At times, it feels like a no-win situation. It’s easy to get emotional and believe what you want to believe. But this is where science comes in, and can help us make more sense of a not so-black-and white situation.
Recently, a news release came out about a new vaccine to be licensed for ASF. Although I’m optimistic progress is taking place, it’s important to note it is still early in the process.
The quest for an ASF vaccine has been going on for a good 50 years. It’s no easy feat, because ASF is the largest virus known to man, says Liz Wagstrom, chief veterinarian at the National Pork Producers Council. To put it in perspective, a typical virus might have 10 to 12 proteins. ASF has over 150 proteins. Because of its size, it’s difficult to discover which, if any, of those proteins has the antibody that would protect against clinical disease.

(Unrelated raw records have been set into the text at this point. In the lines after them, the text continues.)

(* ===== verification/MemSys.v ===== *)
(** * Memory system calls: msync, remap_file_pages, mlock, and tests that only touch memory

    src/src/test_mck/src/{msync,remap_file_pages,mlock,munlock,mlockall,munlockall,nfo,
    page_fault_forwording}/.  A test case is its [RUN_FUNC], which yields the verdict and the static
    variables, and its teardown.  msync/001, nfo/001 and nfo/002, which need threads, are not here. *)
From S2P Require Import Prelude CMachine Align Libc FileMap TestMck Affinity Fork.
Import Align Libc FileMap TestMck Affinity Fork.
#[local] Open Scope Z_scope.

Module MemSys.

Definition MAP_LOCKED : Z := 0x2000.
Definition MAP_POPULATE : Z := 0x8000.
Definition MCL_CURRENT : Z := 1.
Definition MCL_FUTURE : Z := 2.

Definition mlock (addr len : Z) : prog Z := r ← trigger (SYS_mlock addr len); syscall_ret r.
Definition munlock (addr len : Z) : prog Z := r ← trigger (SYS_munlock addr len); syscall_ret r.
Definition mlockall (flags : Z) : prog Z := r ← trigger (SYS_mlockall flags); syscall_ret r.
Definition munlockall : prog Z := r ← trigger SYS_munlockall; syscall_ret r.
Definition remap_file_pages (addr len prot pgoff flags : Z) : prog Z :=
  r ← trigger (SYS_remap_file_pages addr len prot pgoff flags); syscall_ret r.

(** [memcmp(a, b, n)] looks at bytes until they differ. *)
Fixpoint memcmp (n : nat) (a b : Z) : prog Z :=
  match n with
  | O => Ret 0
  | S n =>
      x ← load a;
      y ← load b;
      if x =? y then memcmp n (u64 (a + 1)) (u64 (b + 1)) else Ret (x - y)
  end.

Section suites.
Context (strerror : Z -> string) (fuel : nat) (show_p : Z -> string) (TEMP_FILE_PREFIX : string).

(** ** mlock, munlock, mlockall, munlockall *)

Definition MLOCK_MALLOC_SIZE : Z := 0x1000.
Definition mlock_000 : prog verdict :=
  p ← malloc MLOCK_MALLOC_SIZE;
  match p with
  | None => Ret (Some "malloc failed.")
  | Some (addr, _) =>
      ret ← mlock addr MLOCK_MALLOC_SIZE;
      TP_ASSERT negb (ret =? -1), Some "mlock failed." ;;
      Ret None
  end.

Definition MUNLOCK_MALLOC_SIZE : Z := 0x1000.
Definition munlock_000 : prog verdict :=
  p ← malloc MUNLOCK_MALLOC_SIZE;
  match p with
  | None => Ret (Some "malloc failed.")
  | Some (addr, _) =>
      ret ← mlock addr MUNLOCK_MALLOC_SIZE;
      TP_ASSERT negb (ret =? -1), Some "mlock failed." ;;
      ret ← munlock addr MUNLOCK_MALLOC_SIZE;
      TP_ASSERT negb (ret =? -1), Some "munlock failed." ;;
      Ret None
  end.

Definition mlockall_000 : prog verdict :=
  res ← mlockall (MCL_CURRENT .| MCL_FUTURE);
  TP_ASSERT res =? 0, Some "mlockall error." ;;
  Ret None.
Definition munlockall_000 : prog verdict :=
  res ← mlockall (MCL_CURRENT .| MCL_FUTURE);
  TP_ASSERT res =? 0, Some "mlockall error." ;;
  res ← munlockall;
  TP_ASSERT res =? 0, Some "munlockall error." ;;
  Ret None.

(** ** msync/000 *)

Definition LENGTH : Z := PAGE_SIZE * 3.

(** The static variables [tmp_file], [fd] and [addr]. *)
Record msync_vars := MsyncVars { mv_tmp_file : option string; mv_fd : Z; mv_addr : Z }.

Definition filled (c : ascii) : list Z := replicate (Z.to_nat LENGTH) (chr c).
Definition msync_000_run : prog (verdict * msync_vars) :=
  tmp_file ← test_mck_create_temp_file TEMP_FILE_PREFIX LENGTH;
  match tmp_file with
  | None => Ret (Some "create temp file error.", MsyncVars None (-1) MAP_FAILED)
  | Some path =>
      let vars := MsyncVars (Some path) in
      fd ← open path O_RDWR;
      if fd =? -1 then Ret (Some "open error", vars fd MAP_FAILED) else
      size ← write fd (filled "0");
      if negb (u64 size =? LENGTH) then Ret (Some "write error.", vars fd MAP_FAILED) else
      ret ← fsync fd;
      if ret =? -1 then Ret (Some "fsync error.", vars fd MAP_FAILED) else
      ret ← close fd;
      if ret =? -1 then Ret (Some "close error.", vars (-1) MAP_FAILED) else
      fd ← open path O_RDWR;
      if fd =? -1 then Ret (Some "open error", vars fd MAP_FAILED) else
      addr ← mmap NULL LENGTH (PROT_WRITE .| PROT_READ) (MAP_SHARED .| MAP_LOCKED .| MAP_POPULATE) fd 0;
      if addr =? MAP_FAILED then Ret (Some "mmap error.", vars fd addr) else
      memset addr (chr "1") LENGTH;;
      ret ← msync addr LENGTH MS_SYNC;
      if ret =? -1 then Ret (Some "msync error.", vars fd addr) else
      '(size, readbuf) ← read fd LENGTH;
      if negb (u64 size =? LENGTH) then Ret (Some "write error.", vars fd addr) else
      if negb (bool_decide (take (Z.to_nat LENGTH) readbuf = filled "1")) then Ret (Some "memcmp error.", vars fd addr)
      else Ret (None, vars fd addr)
  end.
Definition msync_000_teardown (v : msync_vars) : prog unit :=
  (if negb (mv_addr v =? MAP_FAILED) then munmap (mv_addr v) LENGTH;; Ret tt else Ret tt);;
  (if negb (mv_fd v =? -1) then close (mv_fd v);; Ret tt else Ret tt);;
  match mv_tmp_file v with Some path => test_mck_delete_temp_file (Some path) | None => Ret tt end.
Definition msync_000 : prog verdict :=
  '(v, vars) ← msync_000_run; msync_000_teardown vars;; Ret v.

(** ** remap_file_pages *)

Definition remap_file_pages_pgoff_to_addr (start page : Z) : Z := u64 (start + u64 (PAGE_SIZE * page)).
(** The suites are compiled with [-funsigned-char], so that a byte that is loaded compares equal to it. *)
Definition remap_file_pages_hash (page : Z) : Z := u8 (Z.rem page 256).

Record remap_args := RemapArgs { rf_dir : string; rf_file_size : Z }.
(** [strtoull] is [strtoul]: both have 64 bits. *)
Definition set_remap_arg (c : ascii) (optarg : string) (a : remap_args) : remap_args :=
  if Ascii.eqb c "d" then RemapArgs optarg (rf_file_size a)
  else if Ascii.eqb c "s" then RemapArgs (rf_dir a) (c_value (strtoul optarg 10)) else a.
Definition remap_setup (argv : list string) : prog remap_args :=
  getopt_loop set_remap_arg
    (events (scan (default "" (argv !! 0%nat)) (with_arguments ["d"; "s"]%char) [] (drop 1 argv)))
    (RemapArgs "." 0).

(** A page of the file: its number modulo 256, and zeros. *)
Definition page_buf (page : Z) : list Z := remap_file_pages_hash page :: replicate (Z.to_nat PAGE_SIZE - 1) 0.
Fixpoint create_loop (n : nat) (page fd : Z) : prog unit :=
  match n with
  | O => Ret tt
  | S n => _ ← write fd (page_buf page); create_loop n (page + 1) fd
  end.

(** The path that [mkstemp] rewrote comes back with the message. *)
Definition remap_file_pages_create_file (path : string) (size : Z) : prog (verdict * string) :=
  '(fd, path) ← mkstemp path;
  if fd =? -1 then Ret (Some "open error.", path) else
  create_loop (Z.to_nat (size / PAGE_SIZE)) 0 fd;;
  close fd;;
  trigger LIBC_sync;;
  Ret (None, path).

(** [(size / PAGE_SIZE) - 1] becomes an [int], with which the loops count down to 0. *)
Definition last_page (size : Z) : Z := s32 (u64 (size / PAGE_SIZE - 1)).

(** [mmap_page] counts down from [n - 1], [file_page] up. *)
Fixpoint remap_loop (n : nat) (addr file_page : Z) (k : prog verdict) : prog verdict :=
  match n with
  | O => k
  | S n =>
      let mmap_page := Z.of_nat n in
      status ← remap_file_pages (remap_file_pages_pgoff_to_addr addr mmap_page) PAGE_SIZE 0 file_page 0;
      TP_ASSERT status =? 0, Some "remap error" ;;
      remap_loop n addr (file_page + 1) k
  end.
Fixpoint compare_loop (n : nat) (addr remap_page : Z) : prog verdict :=
  match n with
  | O => Ret None
  | S n =>
      let orig_page := Z.of_nat n in
      b ← load (remap_file_pages_pgoff_to_addr addr remap_page);
      TP_ASSERT b =? remap_file_pages_hash orig_page, Some "compare failed." ;;
      compare_loop n addr (remap_page + 1)
  end.
Definition remap_file_pages_compare (remap_data size : Z) : prog verdict :=
  compare_loop (Z.to_nat (last_page size + 1)) remap_data 0.

(** The static variables [path] and [fd]. *)
Definition test_file_name : string := "remap_file_pages_tp-XXXXXX".
Definition remap_run (args : remap_args) : prog (verdict * (string * Z)) :=
  let path := rf_dir args +:+ "/" +:+ test_file_name in
  '(err, path) ← remap_file_pages_create_file (of_chars (take 255 (chars path))) (rf_file_size args);
  say ("test file path=" +:+ path);;
  match err with
  | Some _ => Ret (err, (path, -1))
  | None =>
      fd ← open path O_RDWR;
      if fd =? -1 then Ret (Some "file open error.", (path, fd)) else
      addr ← mmap 0 (rf_file_size args) (PROT_READ .| PROT_WRITE) MAP_SHARED fd 0;
      if addr =? MAP_FAILED then Ret (Some "mmap error.", (path, fd)) else
      say ("mmap[" +:+ show_p addr +:+ "-" +:+ show_p (u64 (addr + rf_file_size args)) +:+ ")");;
      v ← remap_loop (Z.to_nat (last_page (rf_file_size args) + 1)) addr 0
            (remap_file_pages_compare addr (rf_file_size args));
      Ret (v, (path, fd))
  end.
Definition remap_teardown (vars : string * Z) : prog unit :=
  let '(path, fd) := vars in
  if negb (fd =? -1) then close fd;; say ("delete test file=" +:+ path);; unlink path;; Ret tt else Ret tt.
Definition remap_000 (args : remap_args) : prog verdict :=
  '(v, vars) ← remap_run args; remap_teardown vars;; Ret v.

(** ** nfo *)

(** [buf] is [-1] where there is no mapping. *)
Definition NFO_LEN : nat := 2.
Fixpoint nfo_map (n : nat) (buf : list Z) : prog (verdict * list Z) :=
  match n with
  | O => Ret (None, buf)
  | S n =>
      a ← mmap NULL PAGE_SIZE PROT_READ (MAP_PRIVATE .| MAP_ANONYMOUS) (-1) 0;
      if a =? MAP_FAILED then Ret (Some "out of memory.(mmap)", buf) else
      say ("buf[" +:+ d (Z.of_nat (length buf)) +:+ "]=" +:+ show_p a);;
      nfo_map n (buf ++ [a])
  end.
Fixpoint nfo_teardown (buf : list Z) : prog unit :=
  match buf with
  | [] => Ret tt
  | a :: buf => munmap a PAGE_SIZE;; nfo_teardown buf
  end.
Definition nfo_loads (buf : list Z) : prog unit :=
  match buf with
  | [b0; b1] => memcmp (Z.to_nat PAGE_SIZE) b0 b1;; memcmp (Z.to_nat PAGE_SIZE) b1 b0;; Ret tt
  | _ => Ret tt
  end.

Definition nfo_000 : prog verdict :=
  '(v, buf) ← nfo_map NFO_LEN [];
  (if is_NULL v then nfo_loads buf else Ret tt);;
  nfo_teardown buf;;
  Ret v.

(** The handler of 003 exits with 0 when the signal is SIGSEGV. *)
Definition nfo_003_store (buf : list Z) : prog unit :=
  match buf with
  | [b0; b1] => store (u64 ((if b0 <? b1 then b1 else b0) + PAGE_SIZE)) (chr "Z")
  | _ => Ret tt
  end.
Definition nfo_003 : prog verdict :=
  '(v, buf) ← nfo_map NFO_LEN [];
  v ← (if is_NULL v then
         r ← sigaction SIGSEGV "nfo_003_sig_handler" SA_RESTART;
         if r =? -1 then Ret (Some "setup signal handler error.") else
         nfo_loads buf;;
         nfo_003_store buf;;
         Ret (Some "handle sigsegv error.")
       else Ret v);
  nfo_teardown buf;;
  Ret v.

(** ** page_fault_forwording *)

Definition hello : list Z := FileMap.bytes "hello world".
Definition pff_000 : prog verdict := say "hello world";; Ret None.

Definition pff_001_run : prog (verdict * Z) :=
  let addr_size := Z.of_nat (length hello) + 1 in
  addr ← mmap NULL addr_size (PROT_READ .| PROT_WRITE) (MAP_PRIVATE .| MAP_ANONYMOUS) (-1) 0;
  if addr =? MAP_FAILED then Ret (Some "mmap error.", addr) else
  strcpy addr hello;;
  print_string fuel addr;; printf FileMap.nl;;
  Ret (None, addr).
Definition pff_001 : prog verdict :=
  '(v, addr) ← pff_001_run;
  (if negb (addr =? MAP_FAILED) then munmap addr (Z.of_nat (length hello) + 1);; Ret tt else Ret tt);;
  Ret v.

(** The result of [sbrk] is not checked. *)
Definition pff_002 : prog verdict :=
  addr ← sbrk (Z.of_nat (length hello) + 1);
  strcpy addr hello;;
  print_string fuel addr;; printf FileMap.nl;;
  (if negb (addr =? MAP_FAILED) then brk addr;; Ret tt else Ret tt);;
  Ret None.

End suites.
End MemSys.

According to Wagstrom, a vaccine for ASF is still several years away from being available to pork producers. Some U.S. sources say 10 years, while a European report says the vaccine is still 20 years out. If a company does receive the license to this ASF vaccine technology created by USDA at the Plum Island Animal Disease Center, they still have many hurdles to overcome before it could become a commercialized product, including getting the vaccine to grow in large enough quantities to become commercially effective.
To date, the vaccine has shown some protection against the Georgia strain of ASF, Wagstrom says. However, it has only been used on a limited number of animals and produced in small quantities. She adds the cells that the vaccine has been grown in at the Plum Island Animal Disease Center are not likely to be the cells used to grow larger volumes of the vaccine commercially.

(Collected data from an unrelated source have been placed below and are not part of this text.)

(** ** The mapping *)

Context (base_ok : 0 < base) (base_aligned : base mod PAGE_SIZE = 0).

Lemma page_address i n :
  0 <= i < n -> base + n * PAGE_SIZE <= USER_END ->
  remap_file_pages_pgoff_to_addr base i = base + i * PAGE_SIZE.
Proof.
  intros Hi Hn. unfold remap_file_pages_pgoff_to_addr. change PAGE_SIZE with 4096 in *. unfold USER_END in Hn.
  rewrite (wrap_u_small 64 (4096 * i)) by lia. rewrite wrap_u_small by lia. lia.
Qed.

Lemma page_of_address t i :
  0 <= i < Z.of_nat (length t) -> page_of (base + i * PAGE_SIZE) t = Some (Z.to_nat i).
Proof.
  intros Hi. unfold page_of. replace (base + i * PAGE_SIZE - base) with (i * PAGE_SIZE) by lia.
  rewrite Z.div_mul by done. change PAGE_SIZE with 4096.
  by replace ((base <=? base + i * 4096) && (i <? Z.of_nat (length t))) with true by lia.
Qed.

(** What the calls of the loop do to the mapping. *)
Fixpoint remapped (n : nat) (f : Z) (t : list Z) : list Z :=
  match n with
  | O => t
  | S n => remapped n (f + 1) (if works (Z.of_nat n) then <[n := f]> t else t)
  end.

Lemma length_set_page (b : bool) (i : nat) (p : Z) (t : list Z) :
  length (if b then <[i := p]> t else t) = length t.
Proof. destruct b; [apply length_insert|done]. Qed.

Lemma remapped_lookup n f t i :
  (n <= length t)%nat ->
  remapped n f t !! i =
  if bool_decide (i < n)%nat && works (Z.of_nat i) then Some (f + Z.of_nat n - 1 - Z.of_nat i) else t !! i.
Proof.
  revert f t. induction n as [|n IH]; intros f t Hn; [done|]. cbn [remapped].
  rewrite IH by (rewrite length_set_page; lia).
  destruct (decide (i = n)) as [->|Hne].
  - rewrite bool_decide_eq_false_2, bool_decide_eq_true_2 by lia. simpl.
    destruct (works (Z.of_nat n)); [|done]. rewrite list_lookup_insert_eq by lia. f_equal. lia.
  - replace (bool_decide (i < S n)%nat) with (bool_decide (i < n)%nat) by (apply bool_decide_ext; lia).
    destruct (bool_decide (i < n)%nat && works (Z.of_nat i)); [f_equal; lia|].
    destruct (works (Z.of_nat n)); [|done]. by rewrite list_lookup_insert_ne.
Qed.

Lemma length_remapped n f t : length (remapped n f t) = length t.
Proof.
  revert f t. induction n as [|n IH]; intros f t; [done|]. cbn [remapped]. by rewrite IH, length_set_page.
Qed.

In addition, because this is a foreign animal disease, it’s uncertain whether the government would want to control the usage of the vaccine. Regardless, a good surveillance program will be needed to differentiate vaccinated pigs from pigs that have gotten sick and might be carriers of the virus, Wagstrom says.
I’m hopeful this vaccine will come to be. In the meantime, I’m grateful for the wise, responsive leaders of our industry taking action and working together to keep this deadly virus out.